■ WHAT THE TASK REQUIRES
Would you transcribe all of the data exactly, down to the last character?

Collected data
========
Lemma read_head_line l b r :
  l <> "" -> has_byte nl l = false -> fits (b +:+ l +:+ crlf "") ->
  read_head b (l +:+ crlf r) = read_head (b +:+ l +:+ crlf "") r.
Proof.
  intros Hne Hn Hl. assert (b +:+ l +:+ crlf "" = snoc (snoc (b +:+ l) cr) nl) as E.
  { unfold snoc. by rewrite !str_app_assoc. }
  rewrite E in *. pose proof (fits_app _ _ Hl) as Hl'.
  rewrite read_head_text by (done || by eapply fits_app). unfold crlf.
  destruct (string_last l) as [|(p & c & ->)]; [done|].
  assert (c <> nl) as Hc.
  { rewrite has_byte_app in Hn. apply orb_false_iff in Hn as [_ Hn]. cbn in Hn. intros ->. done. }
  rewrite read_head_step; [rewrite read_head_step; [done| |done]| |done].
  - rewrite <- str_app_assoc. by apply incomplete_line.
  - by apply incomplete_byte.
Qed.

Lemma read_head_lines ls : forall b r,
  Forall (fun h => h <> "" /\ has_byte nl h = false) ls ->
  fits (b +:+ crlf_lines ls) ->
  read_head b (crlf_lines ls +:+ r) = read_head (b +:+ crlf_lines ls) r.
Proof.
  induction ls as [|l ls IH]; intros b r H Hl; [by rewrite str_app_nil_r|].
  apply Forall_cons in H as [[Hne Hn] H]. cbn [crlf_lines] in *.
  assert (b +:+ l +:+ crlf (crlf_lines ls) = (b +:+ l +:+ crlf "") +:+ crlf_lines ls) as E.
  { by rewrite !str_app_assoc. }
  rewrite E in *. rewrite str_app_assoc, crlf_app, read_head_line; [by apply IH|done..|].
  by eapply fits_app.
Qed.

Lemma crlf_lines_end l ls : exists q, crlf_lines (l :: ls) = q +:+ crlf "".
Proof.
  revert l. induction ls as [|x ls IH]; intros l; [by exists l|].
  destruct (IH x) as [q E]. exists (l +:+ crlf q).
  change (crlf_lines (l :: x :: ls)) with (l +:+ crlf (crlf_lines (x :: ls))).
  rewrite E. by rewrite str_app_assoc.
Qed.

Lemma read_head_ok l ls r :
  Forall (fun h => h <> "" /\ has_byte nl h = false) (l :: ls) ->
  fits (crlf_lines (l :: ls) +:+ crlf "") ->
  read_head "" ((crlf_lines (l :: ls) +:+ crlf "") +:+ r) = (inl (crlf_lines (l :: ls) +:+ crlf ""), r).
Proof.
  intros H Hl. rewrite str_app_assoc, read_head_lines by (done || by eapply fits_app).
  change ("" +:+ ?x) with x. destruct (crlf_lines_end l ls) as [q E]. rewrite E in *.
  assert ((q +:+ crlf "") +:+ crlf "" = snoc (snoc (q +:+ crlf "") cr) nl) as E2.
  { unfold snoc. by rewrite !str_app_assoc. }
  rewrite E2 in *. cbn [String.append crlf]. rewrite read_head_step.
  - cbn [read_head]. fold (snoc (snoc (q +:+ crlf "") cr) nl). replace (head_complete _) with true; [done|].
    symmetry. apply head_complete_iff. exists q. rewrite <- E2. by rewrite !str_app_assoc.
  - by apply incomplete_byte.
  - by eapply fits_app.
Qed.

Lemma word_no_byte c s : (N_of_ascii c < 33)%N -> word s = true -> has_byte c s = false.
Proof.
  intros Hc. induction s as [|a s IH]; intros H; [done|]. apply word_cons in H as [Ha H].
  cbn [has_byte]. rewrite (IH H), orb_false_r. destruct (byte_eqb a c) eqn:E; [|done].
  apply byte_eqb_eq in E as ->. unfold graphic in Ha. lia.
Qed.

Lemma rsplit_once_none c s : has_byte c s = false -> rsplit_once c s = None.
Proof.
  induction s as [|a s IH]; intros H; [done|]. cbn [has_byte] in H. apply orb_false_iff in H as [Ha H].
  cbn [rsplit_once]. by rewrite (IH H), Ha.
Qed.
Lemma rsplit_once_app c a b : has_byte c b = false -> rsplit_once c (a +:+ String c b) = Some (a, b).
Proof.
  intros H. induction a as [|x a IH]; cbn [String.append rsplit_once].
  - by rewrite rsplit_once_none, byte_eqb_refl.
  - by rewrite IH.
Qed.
========
■ TASK RESPONSE
Lemma read_head_line l b r :
  l <> "" -> has_byte nl l = false -> fits (b +:+ l +:+ crlf "") ->
  read_head b (l +:+ crlf r) = read_head (b +:+ l +:+ crlf "") r.
Proof.
  intros Hne Hn Hl. assert (b +:+ l +:+ crlf "" = snoc (snoc (b +:+ l) cr) nl) as E.
  { unfold snoc. by rewrite !str_app_assoc. }
  rewrite E in *. pose proof (fits_app _ _ Hl) as Hl'.
  rewrite read_head_text by (done || by eapply fits_app). unfold crlf.
  destruct (string_last l) as [|(p & c & ->)]; [done|].
  assert (c <> nl) as Hc.
  { rewrite has_byte_app in Hn. apply orb_false_iff in Hn as [_ Hn]. cbn in Hn. intros ->. done. }
  rewrite read_head_step; [rewrite read_head_step; [done| |done]| |done].
  - rewrite <- str_app_assoc. by apply incomplete_line.
  - by apply incomplete_byte.
Qed.

Lemma read_head_lines ls : forall b r,
  Forall (fun h => h <> "" /\ has_byte nl h = false) ls ->
  fits (b +:+ crlf_lines ls) ->
  read_head b (crlf_lines ls +:+ r) = read_head (b +:+ crlf_lines ls) r.
Proof.
  induction ls as [|l ls IH]; intros b r H Hl; [by rewrite str_app_nil_r|].
  apply Forall_cons in H as [[Hne Hn] H]. cbn [crlf_lines] in *.
  assert (b +:+ l +:+ crlf (crlf_lines ls) = (b +:+ l +:+ crlf "") +:+ crlf_lines ls) as E.
  { by rewrite !str_app_assoc. }
  rewrite E in *. rewrite str_app_assoc, crlf_app, read_head_line; [by apply IH|done..|].
  by eapply fits_app.
Qed.

Lemma crlf_lines_end l ls : exists q, crlf_lines (l :: ls) = q +:+ crlf "".
Proof.
  revert l. induction ls as [|x ls IH]; intros l; [by exists l|].
  destruct (IH x) as [q E]. exists (l +:+ crlf q).
  change (crlf_lines (l :: x :: ls)) with (l +:+ crlf (crlf_lines (x :: ls))).
  rewrite E. by rewrite str_app_assoc.
Qed.

Lemma read_head_ok l ls r :
  Forall (fun h => h <> "" /\ has_byte nl h = false) (l :: ls) ->
  fits (crlf_lines (l :: ls) +:+ crlf "") ->
  read_head "" ((crlf_lines (l :: ls) +:+ crlf "") +:+ r) = (inl (crlf_lines (l :: ls) +:+ crlf ""), r).
Proof.
  intros H Hl. rewrite str_app_assoc, read_head_lines by (done || by eapply fits_app).
  change ("" +:+ ?x) with x. destruct (crlf_lines_end l ls) as [q E]. rewrite E in *.
  assert ((q +:+ crlf "") +:+ crlf "" = snoc (snoc (q +:+ crlf "") cr) nl) as E2.
  { unfold snoc. by rewrite !str_app_assoc. }
  rewrite E2 in *. cbn [String.append crlf]. rewrite read_head_step.
  - cbn [read_head]. fold (snoc (snoc (q +:+ crlf "") cr) nl). replace (head_complete _) with true; [done|].
    symmetry. apply head_complete_iff. exists q. rewrite <- E2. by rewrite !str_app_assoc.
  - by apply incomplete_byte.
  - by eapply fits_app.
Qed.

Lemma word_no_byte c s : (N_of_ascii c < 33)%N -> word s = true -> has_byte c s = false.
Proof.
  intros Hc. induction s as [|a s IH]; intros H; [done|]. apply word_cons in H as [Ha H].
  cbn [has_byte]. rewrite (IH H), orb_false_r. destruct (byte_eqb a c) eqn:E; [|done].
  apply byte_eqb_eq in E as ->. unfold graphic in Ha. lia.
Qed.

Lemma rsplit_once_none c s : has_byte c s = false -> rsplit_once c s = None.
Proof.
  induction s as [|a s IH]; intros H; [done|]. cbn [has_byte] in H. apply orb_false_iff in H as [Ha H].
  cbn [rsplit_once]. by rewrite (IH H), Ha.
Qed.
Lemma rsplit_once_app c a b : has_byte c b = false -> rsplit_once c (a +:+ String c b) = Some (a, b).
Proof.
  intros H. induction a as [|x a IH]; cbn [String.append rsplit_once].
  - by rewrite rsplit_once_none, byte_eqb_refl.
  - by rewrite IH.
Qed.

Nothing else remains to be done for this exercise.